Digital Signal Processing from Classical Coherent Systems to Continuous-Variable QKD: A Review of Cross-Domain Techniques, Applications, and Challenges

This systematic review investigates the application of digital signal processing (DSP) techniques -- originally developed for coherent optical communication systems to continuous-variable quantum key distribution (CV-QKD). The convergence of these domains has enabled significant advances in CV-QKD performance, particularly in phase synchronization, polarization tracking, and excess noise mitigation. To provide a comprehensive and reproducible synthesis of this emerging field, we employed the APISSER methodology, a task-oriented framework adapted from the PRISMA protocol. A structured search across IEEE Xplore and Web of Science databases (2021-2025) yielded 220 relevant publications, which were screened, classified, and analyzed to address six research questions. Our findings highlight that many classical DSP algorithms, such as Kalman filtering, carrier recovery, adaptive equalization, and machine-learning-assisted signal estimation, have been successfully adapted to the quantum regime, often requiring modifications to meet security and noise constraints.
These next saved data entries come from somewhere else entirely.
(** * Address mapping and route planner

    A shallow embedding of the state handlers of [src/App.tsx], of the
    selection and route-creation code of [src/components/MapComponent.tsx]
    and of [services/routeService.ts], followed by the properties of the
    address store, the starting point and the route workflow.

    React state is passed explicitly: a handler is a function from the
    state it updates to the new state, together with the calls it makes to
    the outside (alerts, the geocoder, the directions service).  An
    asynchronous handler is split at its [await]: one function for the part
    that runs when the handler is invoked, one for the part that runs when
    the awaited call settles. *)

From Stdlib Require Import Floats.
From stdpp Require Import gmap strings list pretty.

Local Open Scope string_scope.

(** ** JavaScript values *)

Module Js.

(** A JavaScript number is an IEEE 754 binary64 value. *)
Abbreviation number := float.

(** Truthiness of [x?: number]: [undefined], [0], [-0] and [NaN] are
    falsy. *)
Definition truthy_number (x : option number) : bool :=
  match x with
  | None => false
  | Some v => negb (PrimFloat.eqb v 0 || PrimFloat.is_nan v)
  end.

(** Truthiness of a string: only the empty string is falsy. *)
Definition truthy_string (s : string) : bool :=
  match s with
  | EmptyString => false
  | String _ _ => true
  end.

(** Truthiness of [b?: boolean]. *)
Definition truthy_bool (b : option bool) : bool :=
  match b with
  | Some true => true
  | _ => false
  end.

(** [x!] on an optional number: the assertion is erased at run time.
    It is only applied to values already tested truthy; [undefined]
    would reach the callee as a non-number. *)
Definition non_null (x : option number) : number := default PrimFloat.nan x.

Definition lower_char (c : Ascii.ascii) : Ascii.ascii :=
  let n := Ascii.nat_of_ascii c in
  if (65 <=? n)%nat && (n <=? 90)%nat then Ascii.ascii_of_nat (n + 32) else c.

(** [String.prototype.toLowerCase], on strings of ASCII characters: only
    [A] to [Z] are lowered, where JavaScript also lowers the capitals of
    other alphabets. *)
Fixpoint toLowerCase (s : string) : string :=
  match s with
  | EmptyString => EmptyString
  | String c s' => String (lower_char c) (toLowerCase s')
  end.

Fixpoint trimStart (s : string) : string :=
  match s with
  | EmptyString => EmptyString
  | String c s' => if Ascii.is_space c then trimStart s' else s
  end.

(** [String.prototype.trim], on strings of ASCII characters: tab, line
    feed, vertical tab, form feed, carriage return and space are stripped,
    where JavaScript also strips the white space of Unicode (U+00A0 and
    others). *)
Definition trim (s : string) : string :=
  String.rev (trimStart (String.rev (trimStart s))).

(** [Array.prototype.some] and [filter] are [existsb] and [List.filter];
    [s1 === s2] on strings is [String.eqb]. *)
Definition strict_eq (s1 s2 : string) : bool := String.eqb s1 s2.

End Js.

Import Js.

(** ** Data model ([types/index.ts]) *)

Module Address.

Record t := mk {
  id : string;
  businessName : string;
  address : string;
  latitude : option number;
  longitude : option number;
  isSelected : option bool;
  isOnRoute : option bool;
  isDuplicate : option bool;
  isHighlighted : option bool
}.

(** [Partial<Address>]: every property may be missing; a property that is
    present holds a value of the field's type, [undefined] included for
    the optional fields. *)
Record partial := mkPartial {
  p_id : option string;
  p_businessName : option string;
  p_address : option string;
  p_latitude : option (option number);
  p_longitude : option (option number);
  p_isSelected : option (option bool);
  p_isOnRoute : option (option bool);
  p_isDuplicate : option (option bool);
  p_isHighlighted : option (option bool)
}.

Definition no_updates : partial :=
  mkPartial None None None None None None None None None.

(** [{ ...addr, ...updates }] *)
Definition spread (addr : t) (updates : partial) : t :=
  mk (default (id addr) (p_id updates))
     (default (businessName addr) (p_businessName updates))
     (default (address addr) (p_address updates))
     (default (latitude addr) (p_latitude updates))
     (default (longitude addr) (p_longitude updates))
     (default (isSelected addr) (p_isSelected updates))
     (default (isOnRoute addr) (p_isOnRoute updates))
     (default (isDuplicate addr) (p_isDuplicate updates))
     (default (isHighlighted addr) (p_isHighlighted updates)).

(** [{ ...addr, latitude: la, longitude: lo }] *)
Definition with_coordinates (la lo : option number) (addr : t) : t :=
  mk (id addr) (businessName addr) (address addr) la lo
     (isSelected addr) (isOnRoute addr) (isDuplicate addr) (isHighlighted addr).

Definition with_isSelected (v : option bool) (addr : t) : t :=
  mk (id addr) (businessName addr) (address addr) (latitude addr) (longitude addr)
     v (isOnRoute addr) (isDuplicate addr) (isHighlighted addr).

Definition with_isOnRoute (v : option bool) (addr : t) : t :=
  mk (id addr) (businessName addr) (address addr) (latitude addr) (longitude addr)
     (isSelected addr) v (isDuplicate addr) (isHighlighted addr).

Definition with_isDuplicate (v : option bool) (addr : t) : t :=
  mk (id addr) (businessName addr) (address addr) (latitude addr) (longitude addr)
     (isSelected addr) (isOnRoute addr) v (isHighlighted addr).

Definition with_isHighlighted (v : option bool) (addr : t) : t :=
  mk (id addr) (businessName addr) (address addr) (latitude addr) (longitude addr)
     (isSelected addr) (isOnRoute addr) (isDuplicate addr) v.

(** [addr.latitude && addr.longitude] used as a condition. *)
Definition has_coordinates (addr : t) : bool :=
  truthy_number (latitude addr) && truthy_number (longitude addr).

(** [!addr.latitude || !addr.longitude] *)
Definition lacks_coordinates (addr : t) : bool :=
  negb (truthy_number (latitude addr)) || negb (truthy_number (longitude addr)).

End Address.

Module StartingPoint.

Record t := mk {
  address : string;
  latitude : option number;
  longitude : option number;
  isValid : bool
}.

End StartingPoint.

Record LatLng := mkLatLng { lat : number; lng : number }.

(** [google.maps.DirectionsResult], as far as the program reads it: the
    legs of the first route and its waypoint order. *)
Record DirectionsLeg := mkLeg {
  distance_value : option number;
  duration_value : option number
}.

Record DirectionsResult := mkDirections {
  legs : list DirectionsLeg;
  waypoint_order : list nat
}.

(** ** Duplicate detection ([detectDuplicates] in App.tsx) *)

Definition normalized_key (addr : Address.t) : string :=
  trim (toLowerCase (Address.address addr)).

(** One iteration of the [forEach]: create the group of the key when it is
    missing, then push the record on it. *)
Definition group_push (addressMap : gmap string (list Address.t)) (addr : Address.t)
    : gmap string (list Address.t) :=
  let key := normalized_key addr in
  let addressMap1 :=
    match addressMap !! key with
    | None => <[key := []]> addressMap
    | Some _ => addressMap
    end in
  alter (λ group, (group ++ [addr])%list) key addressMap1.

Definition build_addressMap (addressList : list Address.t) : gmap string (list Address.t) :=
  foldl group_push ∅ addressList.

(** [addressMap.get(key)!.length > 1] throws a TypeError when the key is
    missing: the result is [None] then. *)
Definition detectDuplicates (addressList : list Address.t) : option (list Address.t) :=
  let addressMap := build_addressMap addressList in
  mapM (λ addr,
          group ← addressMap !! normalized_key addr;
          Some (Address.with_isDuplicate (Some (1 <? length group)%nat) addr))
       addressList.

(** ** Application state (the [useState] cells of [App]) *)

Record AppState := mkApp {
  addresses : list Address.t;
  isGeocoding : bool;
  startingPoint : StartingPoint.t;
  isGeocodingStart : bool;
  isCreatingRoute : bool;
  hasRoute : bool;
  currentRoute : option DirectionsResult;
  mapKey : nat
}.

Definition setAddresses (f : list Address.t → list Address.t) (st : AppState) : AppState :=
  mkApp (f (addresses st)) (isGeocoding st) (startingPoint st) (isGeocodingStart st)
        (isCreatingRoute st) (hasRoute st) (currentRoute st) (mapKey st).

Definition setIsGeocoding (b : bool) (st : AppState) : AppState :=
  mkApp (addresses st) b (startingPoint st) (isGeocodingStart st)
        (isCreatingRoute st) (hasRoute st) (currentRoute st) (mapKey st).

Definition setStartingPoint (f : StartingPoint.t → StartingPoint.t) (st : AppState) : AppState :=
  mkApp (addresses st) (isGeocoding st) (f (startingPoint st)) (isGeocodingStart st)
        (isCreatingRoute st) (hasRoute st) (currentRoute st) (mapKey st).

Definition setIsGeocodingStart (b : bool) (st : AppState) : AppState :=
  mkApp (addresses st) (isGeocoding st) (startingPoint st) b
        (isCreatingRoute st) (hasRoute st) (currentRoute st) (mapKey st).

Definition setIsCreatingRoute (b : bool) (st : AppState) : AppState :=
  mkApp (addresses st) (isGeocoding st) (startingPoint st) (isGeocodingStart st)
        b (hasRoute st) (currentRoute st) (mapKey st).

Definition setHasRoute (b : bool) (st : AppState) : AppState :=
  mkApp (addresses st) (isGeocoding st) (startingPoint st) (isGeocodingStart st)
        (isCreatingRoute st) b (currentRoute st) (mapKey st).

Definition setCurrentRoute (r : option DirectionsResult) (st : AppState) : AppState :=
  mkApp (addresses st) (isGeocoding st) (startingPoint st) (isGeocodingStart st)
        (isCreatingRoute st) (hasRoute st) r (mapKey st).

Definition setMapKey (f : nat → nat) (st : AppState) : AppState :=
  mkApp (addresses st) (isGeocoding st) (startingPoint st) (isGeocodingStart st)
        (isCreatingRoute st) (hasRoute st) (currentRoute st) (f (mapKey st)).

(** The request handed to [directionsService.route]. *)
Record DirectionsRequest := mkRequest {
  origin : LatLng;
  destination : LatLng;
  waypoints : list (LatLng * bool);
  optimizeWaypoints : bool;
  travelMode : string
}.

(** What a handler asks of the outside world. *)
Inductive Call :=
| alert (message : string)
| console_error (message : string)
| geocodeAddress (address : string)
| directions_route (request : DirectionsRequest)
| setDirections (route : DirectionsResult).

(** What [geocodeAddress] settles with: a location, [null], or an exception
    (the API key is missing). *)
Inductive GeocodeOutcome :=
| geocode_found (location : LatLng)
| geocode_null
| geocode_throws.

(** *** Address store handlers *)

(** The state update of [handleFileUpload] and [handleTabDelimitedSubmit],
    given the parsed rows. *)
Definition ingest (parsedAddresses prev : list Address.t) : option (list Address.t) :=
  let combined := (prev ++ parsedAddresses)%list in
  detectDuplicates combined.

Definition handleAddressesParsed (parsedAddresses : list Address.t) (st : AppState)
    : option AppState :=
  next ← ingest parsedAddresses (addresses st);
  Some (setAddresses (λ _, next) st).

Definition handleClearTable (confirmed : bool) (st : AppState) : AppState :=
  if confirmed
  then setHasRoute false (setCurrentRoute None (setAddresses (λ _, []) st))
  else st.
We also identify a range of recent DSP innovations in coherent optical communication systems with high potential for future CV-QKD integration, including neural equalization, probabilistic shaping, and joint retiming-equalization filters. Despite these advances, challenges remain in achieving robust phase tracking under ultra-low Signal-to-Noise Ratio (SNR) conditions, real-time polarization compensation, and secure co-existence with classical channels. This review maps current trends, technical barriers, and emerging opportunities at the intersection of signal processing for quantum and classical communication, supporting the development of scalable and resilient CV-QKD systems.